TASK DESCRIPTION:
Please reproduce verbatim the lines below, from the first through the one with "focus distance untouched.".

(Collected data)
• • • • • • •

Lemma get_fov_of_K_matrix_witness :
  get_fov default_world =
    (default_world,
     Ok (2 * atan (1920 / (2 * (50 / 36 * 1920))),
         2 * atan (1080 / (2 * (50 / 36 * 1920 / (1 / 1)))))).
Proof.
  apply (get_fov_of_K_matrix default_world
           (K_of (50 / 36 * 1920) (50 / 36 * 1920 / (1 / 1))
                 ((1920 - 1) / 2 - 0 * 1920)
                 ((1080 - 1) / 2 + 0 * 1920 / (1 / 1)))).
  - py_run. reflexivity.
  - cbn. lra.
  - cbn. lra.
Defined.

(** ** Camera poses *)

(** C8.  [add_camera_pose] returns a frame f with f + 1 <= frame_end
    afterwards; without a frame argument f is the frame_end before the call;
    the world matrix of the camera is the given matrix, and the location and
    the rotation are keyed at frame f, from that matrix. *)
Theorem add_camera_pose_frame :
  forall (cam2world_matrix : Matrix) (frame : option Z) (w : World),
  exists (w' : World) (f : Z),
    add_camera_pose cam2world_matrix frame w = (w', Ok f) /\
    (f + 1 <= frame_end w')%Z /\
    f = match frame with None => frame_end w | Some f0 => f0 end /\
    matrix_world w' = cam2world_matrix /\
    keyframes w' =
      mkKeyframe "rotation_euler" f cam2world_matrix
        :: mkKeyframe "location" f cam2world_matrix :: keyframes w.
Proof.
  intros m frame w.
  unfold add_camera_pose, bind, modify, gets, ret.
  destruct frame as [f0 |]; cbn.
  - destruct (Z.ltb_spec (frame_end w) (f0 + 1)); cbn;
      eexists; eexists; (split; [reflexivity |]); cbn; repeat split; lia.
  - destruct (Z.ltb_spec (frame_end w) (frame_end w + 1)); cbn;
      eexists; eexists; (split; [reflexivity |]); cbn; repeat split; lia.
Qed.

(** ** Depth of field *)

(** C10.  [add_depth_of_field] raises its RuntimeError exactly when there is
    no focal point object and the focal distance is negative, and returns
    otherwise.  With a focal point object the focus object is set and the
    focus distance untouched.  After a returning call depth of field is on
    and the f-stop, blades, rotation and ratio of the aperture are the
    arguments. *)
Theorem add_depth_of_field_spec :
  forall (camera : Camera) (focal_point_obj : option string) (fstop_value : R)
         (aperture_blades_v : Z) (aperture_rotation_v aperture_ratio_v : R)
         (focal_distance : R),
    let out := add_depth_of_field camera focal_point_obj fstop_value
                 aperture_blades_v aperture_rotation_v aperture_ratio_v
                 focal_distance in
    let d := dof (fst out) in
    (snd out = Raise RuntimeError_focal_point <->
       focal_point_obj = None /\ focal_distance < 0) /\
    (snd out = Ok tt <-> ~ (focal_point_obj = None /\ focal_distance < 0)) /\
    (forall o, focal_point_obj = Some o ->
       focus_object d = Some o /\
       focus_distance d = focus_distance (dof camera)) /\
    (snd out = Ok tt ->
       use_dof d = true /\ aperture_fstop d = fstop_value /\
       aperture_blades d = aperture_blades_v /\
       aperture_rotation d = aperture_rotation_v /\
       aperture_ratio d = aperture_ratio_v).
Proof.
  intros camera fpo fstop blades rot ratio fd. cbv zeta.
  unfold add_depth_of_field.
  destruct fpo as [o |].
  - cbn. split; [| split; [| split]].
    + split; [discriminate | intros [H _]; discriminate].
    + split; [intros _ [H _]; discriminate | reflexivity].
    + intros o' H. injection H as <-. split; reflexivity.
    + intros _. repeat split.
  - destruct (Rleb_spec 0 fd) as [H | H]; cbn.
    + split; [| split; [| split]].
      * split; [discriminate | intros [_ H']; lra].
      * split; [intros _ [_ H']; lra | reflexivity].
      * discriminate.
      * intros _. repeat split.
    + split; [| split; [| split]].
      * split; [intros _; split; [reflexivity | lra] | reflexivity].
      * split; [discriminate |].
        intros H'. exfalso. apply H'. split; [reflexivity | lra].
      * discriminate.
      * discriminate.
Qed.

(** ** The loop of set_lens_distortion *)

Section LoopFacts.
Variable k : Coefficients.
Variable s : Setup.

Lemma distortion_loop_exit fuel st :
  res_last st <= 2 / 10 ->
  distortion_loop k s (S fuel) st = Some (Ok st).
Proof. intros H. cbn [distortion_loop]. rewrite Rltb_false by assumption. reflexivity. Qed.

Lemma distortion_loop_continue fuel st st' :
  2 / 10 < res_last st ->
  loop_body k s st = Ok st' ->
  distortion_loop k s (S fuel) st = distortion_loop k s fuel st'.
Proof.
  intros H Hb. cbn [distortion_loop]. rewrite Rltb_true by assumption.
  rewrite Hb. reflexivity.
Qed.

Lemma distortion_loop_raise fuel st e :
  2 / 10 < res_last st ->
  loop_body k s st = Raise e ->
  distortion_loop k s (S fuel) st = Some (Raise e).
Proof.
  intros H Hb. cbn [distortion_loop]. rewrite Rltb_true by assumption.
  rewrite Hb. reflexivity.
Qed.

(** More fuel does not change a result. *)
Lemma distortion_loop_mono fuel : forall st r fuel',
  distortion_loop k s fuel st = Some r ->
  (fuel <= fuel')%nat ->
  distortion_loop k s fuel' st = Some r.
Proof.
  induction fuel as [| fuel IH]; intros st r fuel' H Hle; [discriminate |].
  destruct fuel' as [| fuel']; [lia |].
  cbn [distortion_loop] in *.
  destruct (Rltb (2 / 10) (res_last st)); [| assumption].
  destruct (loop_body k s st) as [st' | e]; [| assumption].
  apply IH; [assumption | lia].
Qed.

(** A state the loop passes through is reached after some passes. *)
Lemma iterates_loop st :
  iterates k s st ->
  exists n, forall fuel,
    distortion_loop k s (n + fuel) (init_state s) = distortion_loop k s fuel st.
Proof.
  induction 1 as [| st st' Hit [n IH] Hres Hbody].
  - exists 0%nat. reflexivity.
  - exists (S n). intros fuel.
    replace (S n + fuel)%nat with (n + S fuel)%nat by lia.
    rewrite IH. apply distortion_loop_continue; assumption.
Qed.

(** The three ways through the body, once the residual is computed. *)
Lemma loop_body_cases st error :
  error_of k s (x st) (y st) = Ok error ->
  let stalled := (1 < S (it st))%nat /\ res_last st * (999 / 1000) < error in
  (stalled /\ (1000 < S (it st))%nat /\
   loop_body k s st = Raise Exception_stalled) \/
  (stalled /\ ~ (1000 < S (it st))%nat /\ 1000000000 < error /\
   loop_body k s st = Raise Exception_unstable) \/
  (~ (stalled /\ ((1000 < S (it st))%nat \/ 1000000000 < error)) /\
   exists st',
     loop_body k s st = Ok st' /\
     res st' = error :: res st /\
     it st' = S (it st) /\
     x st' = zip_with (fun a d => a - d * factor st') (x st)
               (delta_x k s (x st) (y st)) /\
     y st' = zip_with (fun a d => a - d * factor st') (y st)
               (delta_y k s (x st) (y st))).
Proof.
  intros Herr stalled. subst stalled. unfold loop_body. rewrite Herr.
  destruct (Nat.ltb_spec 1 (S (it st))) as [H1 | H1];
    destruct (Rltb_spec (res_last st * (999 / 1000)) error) as [H2 | H2];
    destruct (Nat.ltb_spec 1000 (S (it st))) as [H3 | H3];
    destruct (Rltb_spec 1000000000 error) as [H4 | H4];
    cbn [andb];
    first
      [ left; repeat split; (assumption || reflexivity)
      | right; left; repeat split; (assumption || lia || reflexivity)
      | right; right; split;
        [ intros [[Ha Hb] [Hc | Hc]]; (lia || lra)
        | eexists; repeat split ] ].
Qed.

Lemma loop_body_res_last st st' :
  loop_body k s st = Ok st' ->
  error_of k s (x st) (y st) = Ok (res_last st').
Proof.
  unfold loop_body.
  destruct (error_of k s (x st) (y st)) as [error | e]; [| discriminate].
  repeat match goal with
         | |- context [if ?b then _ else _] => destruct b
         end; try discriminate;
    intros H; injection H as <-; reflexivity.
Qed.

End LoopFacts.

Lemma fold_right_Rmax_upper v l :
  v <= fold_right Rmax v l /\ Forall (fun r => r <= fold_right Rmax v l) l.
Proof.
  induction l as [| b l [IHv IHl]]; cbn [fold_right].
  - split; [lra | constructor].
  - split.
    + eapply Rle_trans; [exact IHv | apply Rmax_r].
    + constructor; [apply Rmax_l |].
      eapply Forall_impl; [exact IHl |].
      intros r Hr. cbn in Hr. eapply Rle_trans; [exact Hr | apply Rmax_r].
Qed.

Lemma np_max_upper l m : Np.max l = Ok m -> Forall (fun r => r <= m) l.
Proof.
  destruct l as [| v l]; [discriminate |].
  cbn [Np.max]. intros H. injection H as <-.
  destruct (fold_right_Rmax_upper v l) as [Hv Hl].
  constructor; assumption.
Qed.

Lemma distortion_setup_reads w : fst (distortion_setup w) = w.
Proof.
  unfold distortion_setup, bind, gets, lift, ret.
  pose proof (get_intrinsics_as_K_matrix_reads w) as H.
  destruct (get_intrinsics_as_K_matrix w) as [w1 [K | e]]; cbn in H; subst w1;
    [| reflexivity].
  destruct (Np.inv K); reflexivity.
Qed.

(** A state the loop returns is one it passed through, at which the guard
    is false. *)
Lemma distortion_loop_result k s fuel : forall st0 st,
  iterates k s st0 ->
  distortion_loop k s fuel st0 = Some (Ok st) ->
  iterates k s st /\ res_last st <= 2 / 10.
Proof.
  induction fuel as [| fuel IH]; intros st0 st Hit H; [discriminate |].
  cbn [distortion_loop] in H.
  destruct (Rltb_spec (2 / 10) (res_last st0)) as [Hg | Hg].
  - destruct (loop_body k s st0) as [st1 | e] eqn:Hb; [| discriminate].
    apply (IH st1); [| assumption].
    eapply iterates_step; eassumption.
  - injection H as <-. split; [assumption | lra].
Qed.

(** ** The threshold of the loop *)

(** C4, amended.  When the loop returns, the last pass through its body
    found a maximal residual of at most 0.2: every pixel of the iterate that
    pass started from has a residual of at most 0.2.  The variables the loop
    returns are those after that pass, which has moved the iterate once
    more. *)
Theorem distortion_loop_exit_threshold :
  forall (k : Coefficients) (s : Setup) (fuel : nat) (st : LoopState),
    distortion_loop k s fuel (init_state s) = Some (Ok st) ->
    exists st_prev,
      iterates k s st_prev /\
      loop_body k s st_prev = Ok st /\
      error_of k s (x st_prev) (y st_prev) = Ok (res_last st) /\
      res_last st <= 2 / 10 /\
      Forall (fun r => r <= 2 / 10) (residuals k s (x st_prev) (y st_prev)).
Proof.
  intros k s fuel st H.
  apply distortion_loop_result in H as [Hit Hres]; [| constructor].
  inversion Hit as [Hinit | st_prev st' Hprev Hguard Hbody Heq].
  - rewrite <- Hinit in Hres. cbn in Hres. lra.
  - subst st'. exists st_prev.
    pose proof (loop_body_res_last _ _ _ _ Hbody) as Herr.
    repeat split; try assumption.
    eapply Forall_impl; [exact (np_max_upper _ _ Herr) |].
    intros r Hr. cbn in Hr. lra.
Qed.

• • • • • • •

SOLUTION TO THE PROBLEM:
Lemma get_fov_of_K_matrix_witness :
  get_fov default_world =
    (default_world,
     Ok (2 * atan (1920 / (2 * (50 / 36 * 1920))),
         2 * atan (1080 / (2 * (50 / 36 * 1920 / (1 / 1)))))).
Proof.
  apply (get_fov_of_K_matrix default_world
           (K_of (50 / 36 * 1920) (50 / 36 * 1920 / (1 / 1))
                 ((1920 - 1) / 2 - 0 * 1920)
                 ((1080 - 1) / 2 + 0 * 1920 / (1 / 1)))).
  - py_run. reflexivity.
  - cbn. lra.
  - cbn. lra.
Defined.

(** ** Camera poses *)

(** C8.  [add_camera_pose] returns a frame f with f + 1 <= frame_end
    afterwards; without a frame argument f is the frame_end before the call;
    the world matrix of the camera is the given matrix, and the location and
    the rotation are keyed at frame f, from that matrix. *)
Theorem add_camera_pose_frame :
  forall (cam2world_matrix : Matrix) (frame : option Z) (w : World),
  exists (w' : World) (f : Z),
    add_camera_pose cam2world_matrix frame w = (w', Ok f) /\
    (f + 1 <= frame_end w')%Z /\
    f = match frame with None => frame_end w | Some f0 => f0 end /\
    matrix_world w' = cam2world_matrix /\
    keyframes w' =
      mkKeyframe "rotation_euler" f cam2world_matrix
        :: mkKeyframe "location" f cam2world_matrix :: keyframes w.
Proof.
  intros m frame w.
  unfold add_camera_pose, bind, modify, gets, ret.
  destruct frame as [f0 |]; cbn.
  - destruct (Z.ltb_spec (frame_end w) (f0 + 1)); cbn;
      eexists; eexists; (split; [reflexivity |]); cbn; repeat split; lia.
  - destruct (Z.ltb_spec (frame_end w) (frame_end w + 1)); cbn;
      eexists; eexists; (split; [reflexivity |]); cbn; repeat split; lia.
Qed.

(** ** Depth of field *)

(** C10.  [add_depth_of_field] raises its RuntimeError exactly when there is
    no focal point object and the focal distance is negative, and returns
    otherwise.  With a focal point object the focus object is set and the
    focus distance untouched.  After a returning call depth of field is on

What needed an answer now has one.